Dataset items
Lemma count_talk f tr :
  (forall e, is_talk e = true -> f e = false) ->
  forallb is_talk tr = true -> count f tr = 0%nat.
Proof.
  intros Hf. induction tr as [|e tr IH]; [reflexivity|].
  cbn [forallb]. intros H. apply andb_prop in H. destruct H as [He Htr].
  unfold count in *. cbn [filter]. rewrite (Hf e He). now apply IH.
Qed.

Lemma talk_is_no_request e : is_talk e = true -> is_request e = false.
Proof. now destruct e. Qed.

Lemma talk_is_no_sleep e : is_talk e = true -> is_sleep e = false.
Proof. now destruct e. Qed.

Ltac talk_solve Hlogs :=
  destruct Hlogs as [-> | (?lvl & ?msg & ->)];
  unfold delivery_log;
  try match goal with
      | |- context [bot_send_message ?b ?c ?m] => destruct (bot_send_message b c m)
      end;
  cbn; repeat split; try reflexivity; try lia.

...

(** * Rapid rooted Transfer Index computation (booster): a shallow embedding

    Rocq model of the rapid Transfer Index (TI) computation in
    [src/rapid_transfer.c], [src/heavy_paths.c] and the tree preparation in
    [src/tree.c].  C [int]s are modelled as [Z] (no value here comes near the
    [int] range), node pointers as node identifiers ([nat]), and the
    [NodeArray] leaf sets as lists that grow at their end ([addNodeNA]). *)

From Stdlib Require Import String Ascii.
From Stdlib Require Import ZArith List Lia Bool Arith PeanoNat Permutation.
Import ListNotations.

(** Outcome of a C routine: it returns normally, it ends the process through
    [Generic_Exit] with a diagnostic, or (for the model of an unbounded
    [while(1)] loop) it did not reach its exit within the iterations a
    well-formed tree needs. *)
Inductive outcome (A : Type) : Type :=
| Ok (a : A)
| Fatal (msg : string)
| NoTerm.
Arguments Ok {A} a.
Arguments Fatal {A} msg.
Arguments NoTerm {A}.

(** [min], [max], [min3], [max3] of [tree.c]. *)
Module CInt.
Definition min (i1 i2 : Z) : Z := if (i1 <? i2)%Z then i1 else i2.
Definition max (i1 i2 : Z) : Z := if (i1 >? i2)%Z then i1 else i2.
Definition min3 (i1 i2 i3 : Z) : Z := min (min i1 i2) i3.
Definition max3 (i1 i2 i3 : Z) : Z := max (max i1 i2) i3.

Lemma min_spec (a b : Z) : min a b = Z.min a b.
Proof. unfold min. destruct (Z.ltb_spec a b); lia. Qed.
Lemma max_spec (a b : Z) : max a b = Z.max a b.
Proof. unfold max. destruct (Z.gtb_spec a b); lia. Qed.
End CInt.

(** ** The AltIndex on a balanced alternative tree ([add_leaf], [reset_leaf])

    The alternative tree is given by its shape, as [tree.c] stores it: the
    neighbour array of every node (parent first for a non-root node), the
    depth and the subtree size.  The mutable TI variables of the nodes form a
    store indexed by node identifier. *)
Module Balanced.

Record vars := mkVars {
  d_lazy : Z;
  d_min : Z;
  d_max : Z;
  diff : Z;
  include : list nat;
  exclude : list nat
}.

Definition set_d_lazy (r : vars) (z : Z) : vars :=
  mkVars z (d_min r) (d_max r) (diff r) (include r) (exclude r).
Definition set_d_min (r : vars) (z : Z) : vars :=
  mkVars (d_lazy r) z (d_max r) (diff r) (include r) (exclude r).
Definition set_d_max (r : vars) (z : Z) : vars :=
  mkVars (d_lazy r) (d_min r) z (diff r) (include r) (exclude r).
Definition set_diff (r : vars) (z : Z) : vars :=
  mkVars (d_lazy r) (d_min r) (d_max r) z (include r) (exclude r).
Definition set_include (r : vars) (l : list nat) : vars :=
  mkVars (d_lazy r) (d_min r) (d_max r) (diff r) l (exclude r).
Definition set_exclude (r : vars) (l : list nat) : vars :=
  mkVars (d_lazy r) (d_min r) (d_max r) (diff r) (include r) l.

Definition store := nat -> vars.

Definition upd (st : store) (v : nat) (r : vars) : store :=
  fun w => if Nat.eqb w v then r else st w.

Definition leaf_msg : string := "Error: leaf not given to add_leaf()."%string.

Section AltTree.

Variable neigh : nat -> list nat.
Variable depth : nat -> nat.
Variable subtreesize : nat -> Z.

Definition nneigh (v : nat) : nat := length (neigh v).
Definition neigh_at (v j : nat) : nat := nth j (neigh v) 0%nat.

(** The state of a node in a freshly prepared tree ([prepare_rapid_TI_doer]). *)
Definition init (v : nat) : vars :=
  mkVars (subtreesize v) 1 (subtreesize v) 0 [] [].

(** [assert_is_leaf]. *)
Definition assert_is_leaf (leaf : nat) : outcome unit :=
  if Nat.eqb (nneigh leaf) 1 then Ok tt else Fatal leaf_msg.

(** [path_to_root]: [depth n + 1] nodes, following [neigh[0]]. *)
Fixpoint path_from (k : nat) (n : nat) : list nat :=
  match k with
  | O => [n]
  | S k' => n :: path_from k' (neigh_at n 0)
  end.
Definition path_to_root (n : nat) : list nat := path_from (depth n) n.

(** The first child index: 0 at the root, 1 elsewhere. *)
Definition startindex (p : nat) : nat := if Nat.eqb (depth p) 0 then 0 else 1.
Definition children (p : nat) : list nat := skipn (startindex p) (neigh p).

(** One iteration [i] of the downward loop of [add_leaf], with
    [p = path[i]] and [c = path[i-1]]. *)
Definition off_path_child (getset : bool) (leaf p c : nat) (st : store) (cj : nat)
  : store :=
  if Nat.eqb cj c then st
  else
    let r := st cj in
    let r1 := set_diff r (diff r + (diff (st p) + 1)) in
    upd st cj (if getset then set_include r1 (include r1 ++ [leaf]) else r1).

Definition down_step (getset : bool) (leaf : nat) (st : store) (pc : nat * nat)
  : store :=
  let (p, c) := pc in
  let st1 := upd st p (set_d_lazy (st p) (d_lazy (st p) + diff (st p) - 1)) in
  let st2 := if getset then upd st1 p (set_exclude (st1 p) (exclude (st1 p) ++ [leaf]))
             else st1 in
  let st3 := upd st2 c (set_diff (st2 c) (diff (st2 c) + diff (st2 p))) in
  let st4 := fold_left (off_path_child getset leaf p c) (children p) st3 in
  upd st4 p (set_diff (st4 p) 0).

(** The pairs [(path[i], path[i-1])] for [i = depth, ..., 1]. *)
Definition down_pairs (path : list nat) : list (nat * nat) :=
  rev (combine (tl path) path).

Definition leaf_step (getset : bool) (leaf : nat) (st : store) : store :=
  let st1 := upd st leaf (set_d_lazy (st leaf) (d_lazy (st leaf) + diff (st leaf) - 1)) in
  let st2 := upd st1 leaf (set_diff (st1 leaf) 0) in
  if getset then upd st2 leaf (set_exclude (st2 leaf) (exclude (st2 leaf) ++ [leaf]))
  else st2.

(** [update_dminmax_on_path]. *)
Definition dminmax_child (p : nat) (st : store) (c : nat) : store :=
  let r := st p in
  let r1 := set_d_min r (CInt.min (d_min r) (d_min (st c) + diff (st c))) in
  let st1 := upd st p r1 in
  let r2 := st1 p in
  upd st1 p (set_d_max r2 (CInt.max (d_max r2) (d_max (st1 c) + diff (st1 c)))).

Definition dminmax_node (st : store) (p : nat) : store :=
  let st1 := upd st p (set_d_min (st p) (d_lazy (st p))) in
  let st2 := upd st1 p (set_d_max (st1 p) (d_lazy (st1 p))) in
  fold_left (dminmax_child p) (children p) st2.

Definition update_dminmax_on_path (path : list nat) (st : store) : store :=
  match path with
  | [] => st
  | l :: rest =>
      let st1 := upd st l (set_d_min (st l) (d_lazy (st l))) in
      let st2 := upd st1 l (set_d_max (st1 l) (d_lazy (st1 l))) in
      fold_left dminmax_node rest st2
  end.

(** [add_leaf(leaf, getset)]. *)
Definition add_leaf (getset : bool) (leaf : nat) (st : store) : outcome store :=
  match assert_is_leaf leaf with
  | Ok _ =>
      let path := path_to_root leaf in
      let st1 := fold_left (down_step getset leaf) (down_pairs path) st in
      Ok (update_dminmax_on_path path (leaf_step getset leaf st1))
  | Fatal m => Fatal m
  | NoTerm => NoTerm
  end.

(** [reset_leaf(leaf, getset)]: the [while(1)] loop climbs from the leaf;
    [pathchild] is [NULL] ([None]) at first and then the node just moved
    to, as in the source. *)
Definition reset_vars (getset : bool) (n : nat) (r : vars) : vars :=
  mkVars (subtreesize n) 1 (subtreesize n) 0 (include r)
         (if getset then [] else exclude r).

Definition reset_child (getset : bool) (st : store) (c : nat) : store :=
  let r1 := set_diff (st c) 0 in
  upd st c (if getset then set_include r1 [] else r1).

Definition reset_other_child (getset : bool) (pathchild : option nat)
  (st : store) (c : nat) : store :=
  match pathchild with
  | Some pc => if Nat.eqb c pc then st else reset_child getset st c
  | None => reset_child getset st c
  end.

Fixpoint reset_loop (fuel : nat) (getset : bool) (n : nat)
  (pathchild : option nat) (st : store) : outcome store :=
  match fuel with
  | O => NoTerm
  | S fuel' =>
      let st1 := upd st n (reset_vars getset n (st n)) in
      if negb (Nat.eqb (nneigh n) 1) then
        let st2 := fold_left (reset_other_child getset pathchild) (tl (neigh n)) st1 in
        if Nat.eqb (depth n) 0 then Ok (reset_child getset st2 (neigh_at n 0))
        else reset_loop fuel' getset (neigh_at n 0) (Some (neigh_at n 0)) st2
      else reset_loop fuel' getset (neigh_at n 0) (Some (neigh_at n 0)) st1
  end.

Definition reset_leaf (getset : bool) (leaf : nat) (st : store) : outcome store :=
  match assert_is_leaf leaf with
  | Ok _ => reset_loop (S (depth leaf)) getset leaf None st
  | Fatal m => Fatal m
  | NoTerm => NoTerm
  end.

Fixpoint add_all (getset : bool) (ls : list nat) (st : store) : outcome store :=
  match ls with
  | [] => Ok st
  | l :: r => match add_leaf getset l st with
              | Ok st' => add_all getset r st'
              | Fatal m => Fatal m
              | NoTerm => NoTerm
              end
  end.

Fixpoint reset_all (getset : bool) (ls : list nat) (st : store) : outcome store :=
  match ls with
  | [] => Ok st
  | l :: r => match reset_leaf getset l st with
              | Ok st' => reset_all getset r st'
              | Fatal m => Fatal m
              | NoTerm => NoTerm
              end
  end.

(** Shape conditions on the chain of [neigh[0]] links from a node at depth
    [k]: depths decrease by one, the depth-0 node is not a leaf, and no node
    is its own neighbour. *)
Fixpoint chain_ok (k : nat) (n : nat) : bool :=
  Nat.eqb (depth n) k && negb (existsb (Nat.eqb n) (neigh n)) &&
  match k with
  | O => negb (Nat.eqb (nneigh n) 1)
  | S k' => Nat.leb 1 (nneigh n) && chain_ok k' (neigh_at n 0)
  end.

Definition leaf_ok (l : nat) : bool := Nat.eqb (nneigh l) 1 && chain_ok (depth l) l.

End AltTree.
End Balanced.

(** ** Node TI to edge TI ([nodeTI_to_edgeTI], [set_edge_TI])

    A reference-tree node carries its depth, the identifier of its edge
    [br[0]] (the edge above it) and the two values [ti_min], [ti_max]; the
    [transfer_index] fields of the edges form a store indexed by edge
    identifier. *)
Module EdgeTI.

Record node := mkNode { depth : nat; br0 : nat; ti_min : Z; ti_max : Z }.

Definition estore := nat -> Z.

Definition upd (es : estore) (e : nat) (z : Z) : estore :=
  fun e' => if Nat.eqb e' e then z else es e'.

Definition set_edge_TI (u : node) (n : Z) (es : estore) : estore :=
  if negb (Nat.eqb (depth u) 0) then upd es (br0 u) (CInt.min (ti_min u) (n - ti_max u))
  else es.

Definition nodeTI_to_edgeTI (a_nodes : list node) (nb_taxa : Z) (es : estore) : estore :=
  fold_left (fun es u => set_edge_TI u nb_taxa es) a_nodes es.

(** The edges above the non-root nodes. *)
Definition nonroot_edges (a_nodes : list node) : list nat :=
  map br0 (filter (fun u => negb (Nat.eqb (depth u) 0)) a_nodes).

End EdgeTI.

...

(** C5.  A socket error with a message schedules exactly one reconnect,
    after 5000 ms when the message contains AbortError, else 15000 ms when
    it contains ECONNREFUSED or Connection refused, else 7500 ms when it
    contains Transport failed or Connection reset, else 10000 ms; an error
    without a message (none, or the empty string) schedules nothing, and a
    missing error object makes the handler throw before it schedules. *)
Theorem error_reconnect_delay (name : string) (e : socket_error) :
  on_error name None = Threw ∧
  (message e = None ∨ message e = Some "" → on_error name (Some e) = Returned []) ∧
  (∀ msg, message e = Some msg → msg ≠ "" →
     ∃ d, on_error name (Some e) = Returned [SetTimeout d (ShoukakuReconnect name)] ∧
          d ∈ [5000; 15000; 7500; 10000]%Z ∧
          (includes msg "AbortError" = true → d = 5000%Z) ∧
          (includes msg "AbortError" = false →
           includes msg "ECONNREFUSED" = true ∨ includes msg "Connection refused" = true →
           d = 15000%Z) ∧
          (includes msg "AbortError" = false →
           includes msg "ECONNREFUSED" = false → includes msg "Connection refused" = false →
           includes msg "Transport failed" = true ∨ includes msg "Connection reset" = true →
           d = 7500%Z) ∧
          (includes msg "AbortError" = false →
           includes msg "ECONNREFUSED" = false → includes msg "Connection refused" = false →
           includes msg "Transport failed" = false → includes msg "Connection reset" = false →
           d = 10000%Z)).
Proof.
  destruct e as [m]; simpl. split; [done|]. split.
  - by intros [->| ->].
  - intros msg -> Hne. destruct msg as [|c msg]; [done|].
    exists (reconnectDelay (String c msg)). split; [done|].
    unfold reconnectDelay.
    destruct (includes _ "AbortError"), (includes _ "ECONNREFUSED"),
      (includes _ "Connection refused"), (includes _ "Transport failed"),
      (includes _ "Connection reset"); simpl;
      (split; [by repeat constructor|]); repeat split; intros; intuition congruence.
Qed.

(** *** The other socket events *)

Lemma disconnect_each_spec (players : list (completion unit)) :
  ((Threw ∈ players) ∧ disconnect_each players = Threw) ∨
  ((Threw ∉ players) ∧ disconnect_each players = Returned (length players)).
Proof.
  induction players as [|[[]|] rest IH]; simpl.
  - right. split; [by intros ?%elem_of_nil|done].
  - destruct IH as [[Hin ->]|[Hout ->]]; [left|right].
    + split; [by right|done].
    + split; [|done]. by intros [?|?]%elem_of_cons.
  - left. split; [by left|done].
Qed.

• [Exercise aim]: All that belongs in the answer is the run of lines above from the line containing "Definition off_path_child (getset" through the line containing "let (p, c) := pc in", exactly as written.

• [Answer box]:
Definition off_path_child (getset : bool) (leaf p c : nat) (st : store) (cj : nat)
  : store :=
  if Nat.eqb cj c then st
  else
    let r := st cj in
    let r1 := set_diff r (diff r + (diff (st p) + 1)) in
    upd st cj (if getset then set_include r1 (include r1 ++ [leaf]) else r1).

Definition down_step (getset : bool) (leaf : nat) (st : store) (pc : nat * nat)
  : store :=
  let (p, c) := pc in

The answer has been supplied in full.